*DIRECTIONS FOR THIS TASK*. A complete response lists each line of the data below that includes the word "Hlen".

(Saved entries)
▬▬▬▬▬▬▬▬▬▬
(** * Blender anatomy scripts: a shallow embedding

    The repository holds four Python scripts that run inside Blender
    ([blender --background --python ...]):

    - [scripts/blender/build_custom_anatomy.py]
    - [scripts/blender/generate_anatomy_procedural.py]
    - [scripts/blender/import_bodyparts3d.py]
    - [scripts/create_morph_targets.py]

    Each script is embedded in a module of its own.  Python floats are
    modelled by exact rationals ([Q]); Python strings by [string]; the
    host scene is an explicit store threaded through a small
    state/log/exception monad. *)

From Stdlib Require Import Ascii String QArith Qabs.
From stdpp Require Import gmap strings list fin_maps.

Local Open Scope string_scope.
Local Open Scope list_scope.

(** ** Python values shared by the scripts *)

(** Exceptions the scripts can meet. [SystemExit] is what [sys.exit] raises. *)
Inductive exn :=
| ValueError
| KeyError (key : string)
| AttributeError (attr : string)
| ReferenceError (attr : string)
| RuntimeError (op : string)
| IndexError (i : nat)
| ZeroDivisionError
| TypeError
| SystemExit (code : Z).

Inductive res (A : Type) :=
| Ok (a : A)
| Raise (e : exn).
Arguments Ok {A} a.
Arguments Raise {A} e.

Definition res_bind {A B} (r : res A) (f : A -> res B) : res B :=
  match r with
  | Ok a => f a
  | Raise e => Raise e
  end.

Module PyStr.

  (** [s.lstrip('#')]: every leading occurrence of the character goes. *)
Fixpoint lstrip (c : ascii) (s : string) : string :=
    match s with
    | String a s' => if Ascii.eqb a c then lstrip c s' else s
    | EmptyString => s
    end.

  (** [s[i:i+n]] for non-negative [i]: clamped at the end of the string. *)
Definition slice (i n : nat) (s : string) : string := substring i n s.

  (** Value of a character as a digit below 36, as [int] reads it. *)
Definition digit_value (c : ascii) : option Z :=
    let n := Z.of_nat (nat_of_ascii c) in
    if (48 <=? n)%Z && (n <=? 57)%Z then Some (n - 48)%Z
    else if (97 <=? n)%Z && (n <=? 122)%Z then Some (n - 87)%Z
    else if (65 <=? n)%Z && (n <=? 90)%Z then Some (n - 55)%Z
    else None.

Definition hex_value (c : ascii) : option Z :=
    match digit_value c with
    | Some v => if (v <? 16)%Z then Some v else None
    | None => None
    end.

  (** White space [int] skips around the number.  A character is a code
      point below 256: tab, line feed, vertical tab, form feed, carriage
      return and space count, and so do next-line (133) and no-break
      space (160); the separators 28 to 31 do not. *)
Definition is_space (c : ascii) : bool :=
    let n := nat_of_ascii c in
    (((9 <=? n) && (n <=? 13)) || (n =? 32) || (n =? 133) || (n =? 160))%nat.

Fixpoint skip_space (s : string) : string :=
    match s with
    | String a s' => if is_space a then skip_space s' else s
    | EmptyString => s
    end.

Fixpoint all_space (s : string) : bool :=
    match s with
    | String a s' => is_space a && all_space s'
    | EmptyString => true
    end.

  (** The digit loop of [int(s, 16)]: digits with single underscores
      between them, then only white space.  [prev_us] says the previous
      character was an underscore, [seen] that a digit was read. *)
Fixpoint hex_digits (s : string) (acc : Z) (prev_us seen : bool) : option Z :=
    match s with
    | EmptyString => if prev_us || negb seen then None else Some acc
    | String a s' =>
        if Ascii.eqb a "_"%char then
          if prev_us then None else hex_digits s' acc true seen
        else
          match hex_value a with
          | Some v => hex_digits s' (16 * acc + v)%Z false true
          | None =>
              if prev_us || negb seen then None
              else if all_space s then Some acc else None
          end
    end.

  (** [s.endswith(suffix)] *)
Definition endswith (suffix s : string) : bool :=
    (String.length suffix <=? String.length s)%nat &&
    String.eqb (substring (String.length s - String.length suffix) (String.length suffix) s) suffix.

  (** [s.lower()], on the letters A to Z *)
Definition lower_char (c : ascii) : ascii :=
    let n := nat_of_ascii c in
    if ((65 <=? n) && (n <=? 90))%nat then ascii_of_nat (n + 32) else c.
(** * LokerPuller: a shallow embedding of the ingestion and query core

    The development follows the Python sources:
    - [lokerpuller/utils/constants.py]   ([SEA_COUNTRIES],
      [SEA_SCRAPING_CONFIG], [MEMORY_OPTIMIZED_CONFIG]),
    - [lokerpuller/utils/validation.py]  ([validate_sea_country],
      [get_sea_location_for_scraping], [validate_search_params],
      [sanitize_job_data]),
    - [lokerpuller/database/manager.py]  ([insert_jobs], [search_jobs],
      [get_statistics], [cleanup_old_jobs], [get_filter_options]),
    - [lokerpuller/core/scraper.py]      ([scrape_site_with_logging],
      [scrape_jobs]),
    - [lokerpuller/core/scheduler.py]    ([run_scraping_job],
      [run_daily_scraping]),
    - [lokerpuller/api/app.py]           (the pagination of [get_jobs]).

    Python dictionaries are finite maps from strings to Python values,
    exceptions are an explicit error result, the SQLite table is a list of
    rows in rowid order, and an IEEE double is a [spec_float] of precision
    53 and maximal exponent 1024.  Strings are byte strings restricted to
    ASCII: [lower], [upper] and [strip] act on ASCII letters and ASCII
    white space only. *)

From Stdlib Require Import ZArith String Ascii List Bool Lia Sorted.
From Stdlib Require Import Floats.SpecFloat.
From stdpp Require Import base gmap strings list pretty.

(** ** Python exceptions and results *)

Inductive exn : Type :=
| ValueError (msg : string)
| TypeError
| AttributeError
| OverflowError
| ZeroDivisionError
| SqliteError.

Inductive result (A : Type) : Type :=
| Ok (a : A)
| Raise (e : exn).

Arguments Ok {A} a.
Arguments Raise {A} e.

#[export] Instance exn_eq_dec : EqDecision exn.
Proof. solve_decision. Defined.

#[export] Instance result_eq_dec {A : Type} `{EqDecision A} : EqDecision (result A).
Proof. solve_decision. Defined.
(** * CreateFastContext: the publish/subscribe store behind the context

    A verification development for [src/CreateFastContext.tsx].

    The file embeds the store created by [useStoreData] (the cell
    [store.current], the registry [subscribers.current] and the three
    closures [get], [set], [subscribe]) together with the guard of
    [useStore], and proves the properties the specification states about
    them.

    Modelling decisions, all taken from the source:

    - a store value is a plain JavaScript object: a finite map from
      property names to values ([gmap string val]); the object spread
      [{ ...store.current, ...value }] of line 35 is a right-biased union;
    - [subscribers.current] is a JavaScript [Set] of functions.  A
      function is identified by its reference ([cbid]); the [Set] keeps
      its entries in insertion order, [delete] empties the slot of the
      entry, [add] appends a slot unless the value is already present, and
      [forEach] walks the slots by index, re-reading the number of slots
      after every call-back (ECMAScript, Set.prototype.forEach).  The
      registry is therefore a list of optional call-back references;
    - a call-back is arbitrary client code.  Its interaction with stores
      is a finite tree of calls of [get], [set], [subscribe] and of the
      unsubscribe closure ([prog]); the body of every call-back is given
      by an environment [env];
    - [set] calls the subscribers, which may call [set] again: the
      interpreter [exec] takes fuel, and every result that says that a
      call returns exhibits enough fuel;
    - every [useStoreData] of a freshly mounted [Provider] allocates its
      own two refs: a world holds a finite map of store instances, and a
      store handle is a key of that map;
    - a world also carries a trace of events (ghost state): the values
      assigned to [store.current], the values returned by [get], and the
      call-backs invoked by the [forEach] of a [set], tagged with the
      nesting depth of that [set]. *)

From Stdlib Require Import ZArith.
From stdpp Require Import gmap strings list fin_maps.
(** C1.  Whatever the model answers and whatever [json.loads] makes of it,
    a quiz that [generate_quiz_from_text] returns has, under each of the
    three level keys, a list of exactly [questions_per_level] well-formed
    question objects. *)
Theorem generate_quiz_from_text_count
    (chain_run : string -> spec_float -> Z -> string -> string -> result string)
    (json_loads : string -> result pyval)
    (content : string) (questions_per_level : Z)
    (model_name : string) (temperature : spec_float) (data : pyval) :
  generate_quiz_from_text chain_run json_loads content questions_per_level
    model_name temperature = Ok data ->
  forall level, level ∈ levels ->
    exists qs, getitem data level = Ok (PList qs) /\
               len qs = questions_per_level /\ Forall question_ok qs.
Proof.
  unfold generate_quiz_from_text. intros H level Hin.
  apply bind_Ok_inv in H as (raw & _ & H).
  apply bind_Ok_inv in H as (json_str & _ & H).
  apply bind_Ok_inv in H as (data' & _ & H).
  apply bind_Ok_inv in H as ([] & Hval & [= ->]).
  apply validate_Ok in Hval as (d & -> & Hok).
  destruct (Hok level Hin) as (qs & Hqs & Hlen & Hall).
  exists qs. simpl. rewrite Hqs. auto.
Qed.

(** ** Extra keys *)

Lemma question_ok_extends (q q' : pyval) :
  question_ok q -> question_extends q q' -> question_ok q'.
Proof.
  intros (d & opts & c & -> & Hk & Ho & Hopts & Hc & Hin)
         (d0 & d' & [= <-] & -> & Hfields & Hoptions).
  destruct (Hoptions _ Ho) as (o' & Ho' & (opts0 & opts' & [= <-] & -> & Hsub)).
  exists d', opts', c. split; [reflexivity|]. split; [|split; [exact Ho'|split]].
  - intros key Hkey. destruct (decide (key = "options")) as [->|Hne]; [eauto|].
    destruct (Hk key Hkey) as [v Hv]. exists v. now apply Hfields.
  - intros k Hkin. destruct (Hopts k Hkin) as [v Hv]. exists v. now apply Hsub.
  - split; [|exact Hin]. apply Hfields; [discriminate | exact Hc].
Qed.

(** C10.  Presence only: a quiz that extends an accepted one by further
    top-level keys, further fields in its questions and further keys in
    their options is accepted for the same count. *)
Theorem validate_accepts_extra_keys (data data' : pyval) (n_per_level : Z) :
  _validate_quiz_schema data n_per_level = Ok tt ->
  quiz_extends data data' ->
  _validate_quiz_schema data' n_per_level = Ok tt.
Proof.
  intros Hval (d0 & d' & -> & -> & Hext).
  apply validate_Ok in Hval as (d & [= <-] & Hok).
  apply validate_Ok. exists d'. split; [reflexivity|].
  intros level Hin. destruct (Hok level Hin) as (qs & Hqs & Hlen & Hall).
  destruct (Hext level qs Hin Hqs) as (qs' & Hqs' & H2).
  exists qs'. split; [exact Hqs'|]. split.
  - unfold len in *. now rewrite <- (Forall2_length _ _ _ H2).
  - clear Hqs Hqs' Hlen. induction H2 as [|q q' qs qs' Hq _ IH]; [constructor|].
    inversion Hall; subst. constructor; [eapply question_ok_extends; eauto | auto].
Qed.

(** ** The schema on the example quizzes *)

Lemma level_cases (P : string -> Prop) :
  P "basic" -> P "intermediate" -> P "hard" -> forall level, level ∈ levels -> P level.
Proof.
  intros H1 H2 H3 level Hin. apply list_elem_of_In in Hin. simpl in Hin.
  destruct Hin as [<-|[<-|[<-|[]]]]; assumption.
Qed.

Lemma hard_level : "hard" ∈ levels.
Proof. apply list_elem_of_In. simpl. tauto. Qed.

Lemma basic_level : "basic" ∈ levels.
Proof. apply list_elem_of_In. simpl. tauto. Qed.


Lemma validated_correct_in_options_witness :
  exists (options : pyval) (c : string),
    getitem (example_question "q2" "B") "options" = Ok options /\
    getitem (example_question "q2" "B") "correct" = Ok (PStr c) /\
    contains options c = Ok true.
Proof.
  apply (validated_correct_in_options example_quiz 4 "basic" four_questions).
  - vm_compute. reflexivity.
  - exact basic_level.
  - vm_compute. reflexivity.
  - apply list_elem_of_In. simpl. tauto.
Defined.

Lemma generate_quiz_from_text_count_witness :
  exists qs, getitem example_quiz "hard" = Ok (PList qs) /\
             len qs = 4 /\ Forall question_ok qs.
Proof.
  apply (generate_quiz_from_text_count example_chain example_loads
           "study material" 4 "gpt-4o-mini" App.default_temperature example_quiz).
  - vm_compute. reflexivity.
  - exact hard_level.
Defined.

Lemma rich_question_extends (text correct : string) :
  question_extends (example_question text correct) (rich_question text correct).
Proof.
  exists (example_fields text correct),
    (<["hint" := PStr "think"]>
       (<["options" := PDict (<["E" := PStr "five"]> example_options)]>
          (example_fields text correct))).
  split; [reflexivity|]. split; [reflexivity|]. split.
  - intros key v Hne Hv.
    destruct (decide (key = "hint")) as [->|Hhint]; [vm_compute in Hv; discriminate|].
    rewrite lookup_insert_ne by congruence. rewrite lookup_insert_ne by congruence.
    exact Hv.
  - intros o Ho. exists (PDict (<["E" := PStr "five"]> example_options)). split.
    + rewrite lookup_insert_ne by discriminate. apply lookup_insert_eq.
    + unfold example_fields in Ho. rewrite lookup_insert_ne in Ho by discriminate.
      rewrite lookup_insert_eq in Ho. injection Ho as <-.
      exists example_options, (<["E" := PStr "five"]> example_options).
      split; [reflexivity|]. split; [reflexivity|]. intros k v Hk.
      destruct (decide (k = "E")) as [->|HE]; [vm_compute in Hk; discriminate|].
      rewrite lookup_insert_ne by congruence. exact Hk.
Qed.

Lemma rich_quiz_extends : quiz_extends example_quiz rich_quiz.
Proof.
  eexists _, _. split; [reflexivity|]. split; [reflexivity|].
  intros level qs Hin. revert level Hin qs.
  apply (level_cases (fun level => forall qs, example_levels !! level = Some (PList qs) ->
           exists qs', _ !! level = Some (PList qs') /\ Forall2 question_extends qs qs'));
    intros qs Hqs; vm_compute in Hqs; injection Hqs as <-;
    (exists rich_questions; split; [vm_compute; reflexivity|]);
    repeat constructor; apply rich_question_extends.
Qed.

Lemma validate_accepts_extra_keys_witness : _validate_quiz_schema rich_quiz 4 = Ok tt.
Proof.
  apply (validate_accepts_extra_keys example_quiz rich_quiz 4).
  - vm_compute. reflexivity.
  - exact rich_quiz_extends.
Defined.

(** ** _extract_json_block *)

Lemma match_star_cons (cls : ascii -> bool) (p : Re.pattern) (c : ascii) (s : string) :
  Re.match_here (Re.Star cls :: p) (String c s)
  = if cls c then
      match Re.match_here (Re.Star cls :: p) s with
      | Some m => Some (String c m)
      | None => Re.match_here p (String c s)
      end
    else Re.match_here p (String c s).
Proof. reflexivity. Qed.

Lemma match_spaces_eol (s : string) :
  Re.match_here [Re.Star Re.space; Re.Eol] s = if all_space s then Some s else None.
Proof.
  induction s as [|c s IH].
  - reflexivity.
  - rewrite match_star_cons, IH. unfold Re.space. cbn [all_space].
    destruct (isspace c) eqn:Hc; cbn [andb].
    + destruct (all_space s) eqn:Hs; [reflexivity|].
      cbn [Re.match_here Re.at_eol]. destruct s; [discriminate | reflexivity].
    + cbn [Re.match_here Re.at_eol]. destruct s; [|reflexivity].
      destruct (Ascii.eqb_spec c "010"%char) as [->|]; [discriminate | reflexivity].
Qed.

Lemma match_close (s : string) :
  Re.match_here [Re.One (Re.char "}"%char); Re.Star Re.space; Re.Eol] s
  = if closes_here s then Some s else None.
Proof.
  destruct s as [|c s]; [reflexivity|].
  change (Re.match_here [Re.One (Re.char "}"%char); Re.Star Re.space; Re.Eol] (String c s))
    with (if Re.char "}"%char c
          then String c <$> Re.match_here [Re.Star Re.space; Re.Eol] s else None).
  rewrite match_spaces_eol. unfold Re.char. cbn [closes_here].
  destruct (Ascii.eqb "}"%char c); [|reflexivity].
  destruct (all_space s); reflexivity.
Qed.

Lemma either_space_any (c : ascii) : Re.either Re.space Re.non_space c = true.
Proof. unfold Re.either, Re.space, Re.non_space. destruct (isspace c); reflexivity. Qed.

Lemma match_any_close (s : string) :
  Re.match_here [Re.Star (Re.either Re.space Re.non_space);
                 Re.One (Re.char "}"%char); Re.Star Re.space; Re.Eol] s
  = if closes s then Some s else None.
Proof.
  induction s as [|c s IH].
  - reflexivity.
  - rewrite match_star_cons, either_space_any, IH, match_close. cbn [closes].
    destruct (closes s); reflexivity.
Qed.

Lemma match_json_block (s : string) :
  Re.match_here json_block_re s = if opens s then Some s else None.
Proof.
  destruct s as [|c s]; [reflexivity|]. unfold json_block_re.
  change (Re.match_here (Re.One (Re.char "{"%char) :: ?p) (String c s))
    with (if Re.char "{"%char c then String c <$> Re.match_here p s else None).
  rewrite match_any_close. unfold Re.char. cbn [opens].
  destruct (Ascii.eqb "{"%char c); [|reflexivity].
  destruct (closes s); reflexivity.
Qed.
▬▬▬▬▬▬▬▬▬▬
*EXPECTED OUTPUT*.
  destruct (Hok level Hin) as (qs & Hqs & Hlen & Hall).
  intros level Hin. destruct (Hok level Hin) as (qs & Hqs & Hlen & Hall).
  - clear Hqs Hqs' Hlen. induction H2 as [|q q' qs qs' Hq _ IH]; [constructor|].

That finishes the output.